Figure 5.

Effects of PD-L1 on tumor necrosis factor-related apoptosis-inducing ligand (TRAIL) sensitivity in gastric cancer (GCa) cells. (A) Cells were transfected with si-PD-L1 and PD-L1 expression was assessed by Western blot analysis. (B) Cells were transfected with si-PD-L1 and the number of apoptotic cells were assessed by terminal deoxynucleotidyl transferase UTP nick-end labeling (TUNEL) staining after TRAIL treatment (100 ng/ml).
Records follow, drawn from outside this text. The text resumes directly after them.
(** The picture it describes (7.4.2.1.1). *)
Definition ChromaArrayType (s : AvcSyntax) : Z :=
  if is_high s then (if separate_colour_plane (high s) then 0 else chroma_format_idc (high s)) else 1.
Definition SubWidthC (c : Z) : Z := if (c =? 1) || (c =? 2) then 2 else 1.
Definition SubHeightC (c : Z) : Z := if c =? 1 then 2 else 1.
Definition cropped (unitX unitY width height : Z) (c : Crop) : VisibleRect :=
  {| x := unitX * crop_left c; y := unitY * crop_top c;
     w := width - unitX * (crop_left c + crop_right c); h := height - unitY * (crop_top c + crop_bottom c) |}.
Definition no_crop : Crop := {| crop_left := 0; crop_right := 0; crop_top := 0; crop_bottom := 0 |}.
Definition avc_picture (s : AvcSyntax) : VisibleRect :=
  let cat := ChromaArrayType s in
  let field := 2 - Z.b2z (frame_mbs_only s) in
  cropped (SubWidthC cat) (SubHeightC cat * field)
    ((mbs_width_minus1 s + 1) * 16) (field * (map_units_minus1 s + 1) * 16) (default no_crop (crop s)).

(** Every element in the range its coding and the standard give it. *)
Definition delta_ok (d : Z) : Prop := -128 <= d <= 127.
Definition high_ok (h : AvcHigh) : Prop :=
  0 <= chroma_format_idc h <= 3 /\ (separate_colour_plane h = true -> chroma_format_idc h = 3) /\
  ue_ok (bit_depth_luma h) /\ ue_ok (bit_depth_chroma h) /\
  forall m, scaling_matrix h = Some m ->
    length m = (if chroma_format_idc h =? 3 then 12%nat else 8%nat) /\
    Forall (fun l => forall deltas, l = Some deltas -> Forall delta_ok deltas) m.
Definition poc_ok (p : Poc) : Prop :=
  match p with
  | Poc0 log2 => ue_ok log2
  | Poc1 _ a b l => se_ok a /\ se_ok b /\ Z.of_nat (length l) <= 255 /\ Forall se_ok l
  | Poc2 => True
  end.
Definition crop_ok (c : Crop) : Prop :=
  ue_ok (crop_left c) /\ ue_ok (crop_right c) /\ ue_ok (crop_top c) /\ ue_ok (crop_bottom c).
Definition avc_ok (s : AvcSyntax) : Prop :=
  0 <= nal_header s < 256 /\ 0 <= profile_idc s < 256 /\ ue_ok (sps_id s) /\
  (is_high s = true -> high_ok (high s)) /\
  ue_ok (log2_max_frame_num s) /\ poc_ok (poc s) /\ ue_ok (max_num_ref_frames s) /\
  ue_ok (mbs_width_minus1 s) /\ ue_ok (map_units_minus1 s) /\
  (forall c, crop s = Some c -> crop_ok c).

(** ** The reader inverts it *)

(** One step of a reader: the next element and the bits it takes. *)
Ltac read_step :=
  first [eapply reads_bind; [solve [eauto with reads]|] | eapply reads_bind_last; [solve [eauto with reads]|]].

Lemma reads_scaling_done size last : reads (scaling_list size last 0) [] tt.
Proof.
  revert last. induction size as [|size IH]; intros last; [apply reads_ret|].
  cbn [scaling_list Z.eqb negb]. eapply reads_bind_none; [apply reads_ret|]. apply IH.
Qed.

Lemma reads_scaling size last next deltas :
  0 <= last < 256 -> Forall delta_ok deltas ->
  reads (scaling_list size last next) (scaling_bits size last next deltas) tt.
Proof.
  revert last next deltas. induction size as [|size IH]; intros last next deltas Hl Hd; [apply reads_ret|].
  cbn [scaling_bits]. destruct (next =? 0) eqn:E.
  { bool_prop. subst. apply reads_scaling_done. }
  cbn [scaling_list]. rewrite E. cbn [negb].
  assert (delta_ok (deltas !!! 0%nat)) as Hd0.
  { destruct Hd as [|d deltas H _]; [|exact H]. unfold delta_ok. cbn. lia. }
  unfold delta_ok in Hd0. eapply reads_bind.
  - eapply reads_bind_last; [apply reads_se; unfold se_ok; lia|]. apply reads_ret.
  - rewrite Z.rem_mod_nonneg by lia.
    pose proof (Z.mod_pos_bound (last + (deltas !!! 0%nat) + 256) 256 ltac:(lia)).
    apply IH; [case_match; lia|by destruct Hd].
Qed.
(** * Seurasaari raster notebook: band math over IEEE binary64

    The notebook [Raster/Seurasaari_trees.ipynb] reads Sentinel-2 bands into
    numpy arrays, rescales them, masks the sensor's no-data value, clamps
    out-of-range reflectances and computes the NDVI.  The arrays are numpy
    [float64] arrays, modelled here with the Standard Library's executable
    specification of IEEE 754 ([SpecFloat]) at precision 53 and exponent
    bound 1024. *)

From Stdlib Require Import ZArith QArith Qabs Qround Lia Bool List.
From Stdlib Require Import Floats.SpecFloat DecimalString.
From stdpp Require Import base option list sorting gmap sets strings.

Local Open Scope Z_scope.

(** ** numpy's float64 *)

Module F64.

Definition prec : Z := 53.
Definition emax : Z := 1024.

Definition f64 : Type := spec_float.

Definition nan : f64 := S754_nan.
Definition zero : f64 := S754_zero false.

Definition add : f64 -> f64 -> f64 := SFadd prec emax.
Definition sub : f64 -> f64 -> f64 := SFsub prec emax.
Definition div : f64 -> f64 -> f64 := SFdiv prec emax.
Definition eqb : f64 -> f64 -> bool := SFeqb.
Definition ltb : f64 -> f64 -> bool := SFltb.
Definition leb : f64 -> f64 -> bool := SFleb.

(** Conversion of an integer to float64 (numpy's cast of an integer
    array, Python's conversion of an int operand). *)
Definition of_Z (z : Z) : f64 := binary_normalize prec emax z 0 false.

Definition one : f64 := of_Z 1.

Definition is_nan (x : f64) : bool :=
  match x with S754_nan => true | _ => false end.

Definition is_inf (x : f64) : bool :=
  match x with S754_infinity _ => true | _ => false end.

Definition is_zero (x : f64) : bool :=
  match x with S754_zero _ => true | _ => false end.

Definition is_finite (x : f64) : bool :=
  match x with S754_zero _ | S754_finite _ _ _ => true | _ => false end.

Definition valid (x : f64) : bool := valid_binary prec emax x.

(** The rational value of a finite float. *)
Definition to_Q (x : f64) : option Q :=
  match x with
  | S754_zero _ => Some 0%Q
  | S754_finite s m e =>
      let v := match e with
               | Zneg p => Qmake (Zpos m) (2 ^ p)%positive
               | _ => inject_Z (Zpos m * 2 ^ e)
               end in
      Some (if s then Qopp v else v)
  | _ => None
  end.

End F64.

Import F64.

(** ** Two-dimensional arrays

    A band is a list of rows.  Rasters have positive height and width, and
    every row of a band has the same length. *)

Abbreviation array2 A := (list (list A)).

Definition map2d {A B} (f : A -> B) (a : array2 A) : array2 B :=
  map (map f) a.

Definition zip2d {A B C} (f : A -> B -> C) (a : array2 A) (b : array2 B)
  : array2 C :=
  zip_with (zip_with f) a b.

Definition at2 {A} (a : array2 A) (i j : nat) : option A :=
  match a !! i with
  | Some row => row !! j
  | None => None
  end.

Definition shape {A} (a : array2 A) : nat * nat :=
  (length a, match a with [] => O | row :: _ => length row end).

(** numpy's broadcasting of two 2-D operands: a dimension of size 1 is
    stretched to the size of the other operand. *)
Definition broadcast_dim (n m : nat) : option nat :=
  if decide (n = m) then Some n
  else if decide (n = 1%nat) then Some m
  else if decide (m = 1%nat) then Some n
  else None.

Definition stretch_to {A} (n : nat) (l : list A) : list A :=
  match l with
  | [x] => replicate n x
  | _ => l
  end.

Definition broadcast_to {A} (r c : nat) (a : array2 A) : array2 A :=
  stretch_to r (map (stretch_to c) a).

Definition broadcast2 {A B} (a : array2 A) (b : array2 B)
  : option (array2 A * array2 B) :=
  let '(ra, ca) := shape a in
  let '(rb, cb) := shape b in
  match broadcast_dim ra rb, broadcast_dim ca cb with
  | Some r, Some c => Some (broadcast_to r c a, broadcast_to r c b)
  | _, _ => None
  end.

(** ** Cell 15: rescaling and the no-data mask

<<
    red = red / 10000
    red[red == 0] = np.nan
>>
    The bands are read as unsigned integers; numpy's true division casts
    them to float64. *)

Definition astype_float64 (raw : array2 Z) : array2 f64 := map2d of_Z raw.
Scale bar, 25 μm. (C) Cells were transfected with mimic-429, mimic-control, empty vector (EV), and PD-L1-OE (PD-L1 cDNA) lacking the 3′-UTR to rescue PD-L1 expression. The PD-L1 levels were assessed by Western blot. (D) SGC7901 and BGC823 cells were co-transfected with mimic-429, mimic-control, EV, and PD-L1-OE (PD-L1 cDNA) without the 3′-UTR and the proportion of apoptotic cells were assessed by TUNEL staining after TRAIL treatment (100 ng/ml). Scale bar, 25 μm. (E) SGC7901 and BGC823 cells were transfected with si-PD-L1 and annexin V/propidium iodide (PI) stained to detect apoptotic cells by flow cytometry after TRAIL treatment (100 ng/ml). (F) SGC7901 and BGC823 cells were co-transfected with mimic-429, EV, and PD-L1-OE (PD-L1 cDNA) without the 3′-UTR and annexin V/PI stained to detect apoptosis by flow cytometry after TRAIL treatment (100 ng/ml). (G) SGC7901 and BGC823 cells were transfected with si-PD-L1 and the expression of cleaved caspase-3 was assessed via Western blot analysis after TRAIL treatment (100 ng/ml). (H) SGC7901 and BGC823 cells were co-transfected with mimic-429, EV, and PD-L1-OE (PD-L1 cDNA) lacking the 3'-UTR and the expression of cleaved caspase-3 was detected by Western blot after TRAIL (100 ng/ml) treatment. Results are the mean ± SEM of triplicate samples from three independent experiments. *P < 0.05.